Anybody heard the new NIN album yet? Opinions? I know a lot of it’s available for listening online, but I haven’t made the time yet.

Also, I once saw Trent Reznor at the Pittsburgh airport. He got his own bags after flying up from New Orleans on the same flight as Lil’ Stack. Here’s a quick list of other interesting people I or my bro have seen on planes or in airports:

Trent and Heather
Your call.
  • Joey Porter
  • Lil’ Wayne
  • Barry Melrose
  • LL Cool J
  • That guy who thought King Arthur invaded Iraq

Sadly for LL and crew, none of them will ever top the time I made the scene with Heather Graham. In that quarter-second of eye contact at that Guggenheim art-collectors’ ball in 2004 that I wasn’t actually supposed to attend, I’m telling you: connection.

Bar Songs Worthy of Hate

3. “Don’t Stop Believing”, Journey - Yes, I do like this song. You like it too. So do your twelve friends. So does that annoying bar chick and her husband-hunting friends. So does the guy who says “bro” who’s just here to “cut loose with my boys”. These people indicate that the Journey trend has become way too popular to be ironically ahead of the game anymore. Sorry, Kevin.

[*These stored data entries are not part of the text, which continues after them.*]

Lemma full_number_spec hex s x :
  is_str s ->
  exists k, skip_num hex (s ++ 0 :: x) (-1) = Some k /\ (k <= length s)%nat
    /\ exists c, (s ++ 0 :: x) !! k = Some c
    /\ (c =? 0) = forallb (digit hex) (strip hex s)
    /\ (c = 0 -> k = length s).
Proof.
  intros Hs. destruct (skip_num_spec hex s 0 x (-1) Hs (digit_nul hex)) as (k & -> & Hk & Hiff & _);
    [done..|]. exists k. split_and!; [done..|].
  destruct (decide (k = length s)) as [->|Hne].
  - exists 0. rewrite lookup_app_r, Nat.sub_diag by lia. split_and!; [done| |done].
    destruct Hiff as [Hiff _]. by destruct Hiff as [-> _].
  - destruct (lookup_lt_is_Some_2 s k) as [d Hd]; [lia|]. exists d.
    rewrite lookup_app_l by lia. apply list_elem_of_lookup_2 in Hd as Hin.
    unfold is_str in Hs. rewrite Forall_forall in Hs. specialize (Hs d Hin).
    split_and!; [done| |lia]. destruct (Z.eqb_spec d 0); [lia|].
    destruct (forallb (digit hex) (strip hex s)); [|done]. exfalso. apply Hne, Hiff. split; [done|lia].
Qed.

Lemma validate_type_spec s x type :
  is_str s ->
  _env_flags_validate_type (s ++ 0 :: x) type = Some (if value_ok type s then 0 else -1).
Proof.
  intros Hs. unfold _env_flags_validate_type, value_ok.
  destruct (Z.eqb_spec type env_flags_vartype_string) as [->|_]; [done|].
  destruct (type =? env_flags_vartype_decimal).
  { destruct (full_number_spec false s x Hs) as (k & -> & _ & c & Hc & Hok & _).
    cbn [mbind option_bind]. rewrite Hc. cbn [mbind option_bind]. rewrite Hok.
    change (digit false) with isdigit. change (strip false s) with s. by destruct (forallb isdigit s). }
  destruct (type =? env_flags_vartype_hex).
  { destruct (full_number_spec true s x Hs) as (k & -> & Hk & c & Hc & Hok & Hend).
    cbn [mbind option_bind]. rewrite Hc. cbn [mbind option_bind]. rewrite Hok.
    change (digit true) with isxdigit in *. destruct (forallb isxdigit (strip true s)); [|done].
    cbn [negb andb]. apply Z.eqb_eq in Hok as ->. rewrite (Hend eq_refl).
    rewrite is_hex_prefix_spec by done. cbn [mbind option_bind].
    by destruct (Nat.eqb_spec (length s) 2), (prefixed s). }
  destruct (type =? env_flags_vartype_bool).
  { destruct Hs as [|a s Ha Hs]; [done|]. cbn [app lookup list_lookup mbind option_bind].
    destruct Hs as [|b s Hb Hs]; [by destruct (existsb _ _)|]. cbn [app].
    destruct (existsb _ _); [|done]. cbn. destruct (Z.eqb_spec b 0); [lia|done]. }
  destruct (type =? env_flags_vartype_ipaddr).
  { by apply (check_fields_spec false 3 46). }
  destruct (type =? env_flags_vartype_macaddr).
  { by apply (check_fields_spec true 2 58). }
  by destruct (type =? env_flags_vartype_end).
Qed.

(** The type check accepts exactly the values of the type: decimal and
    hexadecimal numbers, one-letter booleans, four parts of one to three
    digits for an IP address, six parts of one or two hexadecimal digits for
    a MAC address; it never reads behind the terminator. *)
Theorem validate_type_correct s x type :
  is_str s ->
  _env_flags_validate_type (s ++ 0 :: x) type = Some (if value_ok type s then 0 else -1).
Proof. apply validate_type_spec. Qed.

Lemma validate_type_correct_witness :
  _env_flags_validate_type (bytes_of "00:1a:2B:0xc:4:5f" ++ [0]) env_flags_vartype_macaddr = Some 0.
Proof.
  rewrite validate_type_correct; [vm_compute; reflexivity|by apply (bool_decide_unpack _)].
Defined.

(** ** The flags of the entries *)

(** Position of a character in [rep], 0 for an unknown one. *)
Definition char_index (rep : str) (c : Z) : Z :=
  match list_find (fun x => x = c) rep with Some (k, _) => Z.of_nat k | None => 0 end.

(** The binary flags a flag string stands for. *)
Definition bin_of (v : str) : Z :=
  match v with
  | [] => 0
  | [t] => char_index env_flags_vartype_rep t
  | t :: a :: _ =>
      char_index env_flags_vartype_rep t
      .| nth (Z.to_nat (char_index env_flags_varaccess_rep a)) env_flags_varaccess_mask 0
  end.

Lemma parse_char_spec rep loc v x :
  is_str v -> is_str rep ->
  parse_char rep loc (v ++ 0 :: x)
  = Some (match v !! loc with Some c => char_index rep c | None => 0 end).
Proof.
  intros Hv Hr. unfold parse_char. rewrite strlen_cstr by done. cbn [mbind option_bind].
  destruct (Nat.leb_spec (length v) loc) as [Hle|Hlt].
  { by rewrite lookup_ge_None_2. }
  destruct (lookup_lt_is_Some_2 v loc Hlt) as [c Hc]. rewrite lookup_app_l, Hc by done.
  cbn [mbind option_bind]. apply list_elem_of_lookup_2 in Hc. unfold is_str in Hv.
  rewrite Forall_forall in Hv. specialize (Hv c Hc).
  destruct (strchr_spec rep c [] Hr Hv) as [[Hn E]|(s1 & s2 & -> & Hn & E)]; unfold cstr; rewrite E;
    cbn [mbind option_bind]; unfold char_index.
  - assert (list_find (fun x => x = c) rep = None) as ->; [|done].
    apply list_find_None, Forall_forall. intros y Hy ->. done.
  - assert (list_find (fun x => x = c) (s1 ++ c :: s2) = Some (length s1, c)) as ->; [|done].
    apply list_find_Some. split_and!; [by rewrite lookup_app_r, Nat.sub_diag by lia|done|].
    intros j y Hy Hlt' ->. apply Hn. rewrite lookup_app_l in Hy by done.
    by apply list_elem_of_lookup_2 in Hy.
Qed.

Lemma char_index_lt rep c : rep <> [] -> 0 <= char_index rep c < Z.of_nat (length rep).
Proof.
  intros Hr. unfold char_index. destruct (list_find _ rep) as [[k y]|] eqn:E.
  - apply list_find_Some in E as (E & _). apply lookup_lt_Some in E. lia.
  - destruct rep; [done|]. cbn. lia.
Qed.

Lemma env_parse_flags_to_bin_spec v x :
  is_str v -> env_parse_flags_to_bin (v ++ 0 :: x) = Some (bin_of v).
Proof.
  intros Hv. unfold env_parse_flags_to_bin, env_flags_parse_vartype, env_flags_parse_varaccess.
  rewrite !parse_char_spec by (done || by apply (bool_decide_unpack _)). cbn [mbind option_bind].
  assert (Hm : forall c, (char_index env_flags_vartype_rep c .& ENV_FLAGS_VARTYPE_BIN_MASK)
    = char_index env_flags_vartype_rep c).
  { intros c. pose proof (char_index_lt env_flags_vartype_rep c ltac:(done)) as Hb.
    change (Z.of_nat (length env_flags_vartype_rep)) with 6 in Hb.
    change ENV_FLAGS_VARTYPE_BIN_MASK with (Z.ones 3). rewrite Z.land_ones by lia.
    apply Z.mod_small. lia. }
  destruct v as [|t [|a v]]; cbn [lookup list_lookup nth]; [done| |].
  - rewrite Hm. change (env_flags_varaccess_mask !! Z.to_nat 0) with (Some 0).
    cbn [mbind option_bind]. by rewrite Z.lor_0_r.
  - rewrite Hm. unfold bin_of.
    pose proof (char_index_lt env_flags_varaccess_rep a ltac:(done)) as Hb.
    change (Z.of_nat (length env_flags_varaccess_rep)) with 4 in Hb.
    destruct (lookup_lt_is_Some_2 env_flags_varaccess_mask (Z.to_nat (char_index env_flags_varaccess_rep a)))
      as [m Hmk]; [change (length env_flags_varaccess_mask) with 4%nat; lia|].
    rewrite Hmk. cbn [mbind option_bind]. by rewrite (nth_lookup_Some _ _ 0 m Hmk).
Qed.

2. “Living on a Prayer”, Bon Jovi - Again, I like this one. It brings back phat memories of Dance Marathon and Northwestern. Except that all those DJs who feel the need to pause the track during “whoaOOOOH! LIVING ON A PRAYER!” make me relive it a little too often, so hearing it all the time makes me feel like that dude who hangs around the college campus just a little too long after he graduates. And I am not that dude. I follow the “one visit after departure” rule very strictly here, Internet. Respect that.

1. “Sweet Caroline”, Neil Diamond - I don’t like this song. At all. In fact, I’ve hated it since I was a kid and my parents rocked “Oldies - 3WS” back in the car-radio day. Neil Diamond isn’t even a very good singer. Singing onomatopoeia doesn’t hold much of an appeal either: verbalized sounds aren’t lyrics, homes. If I go to a bar and the DJ rocks the track-stop for this one too (he’s probably already done it for Bon Jovi), I’m future-skipping that bar with the quickness. Also, Red Sox fans: baseball is boring. Sorry to tell you.

Tonight I had TV dinner and a beer. I am 1950s mantastic. What.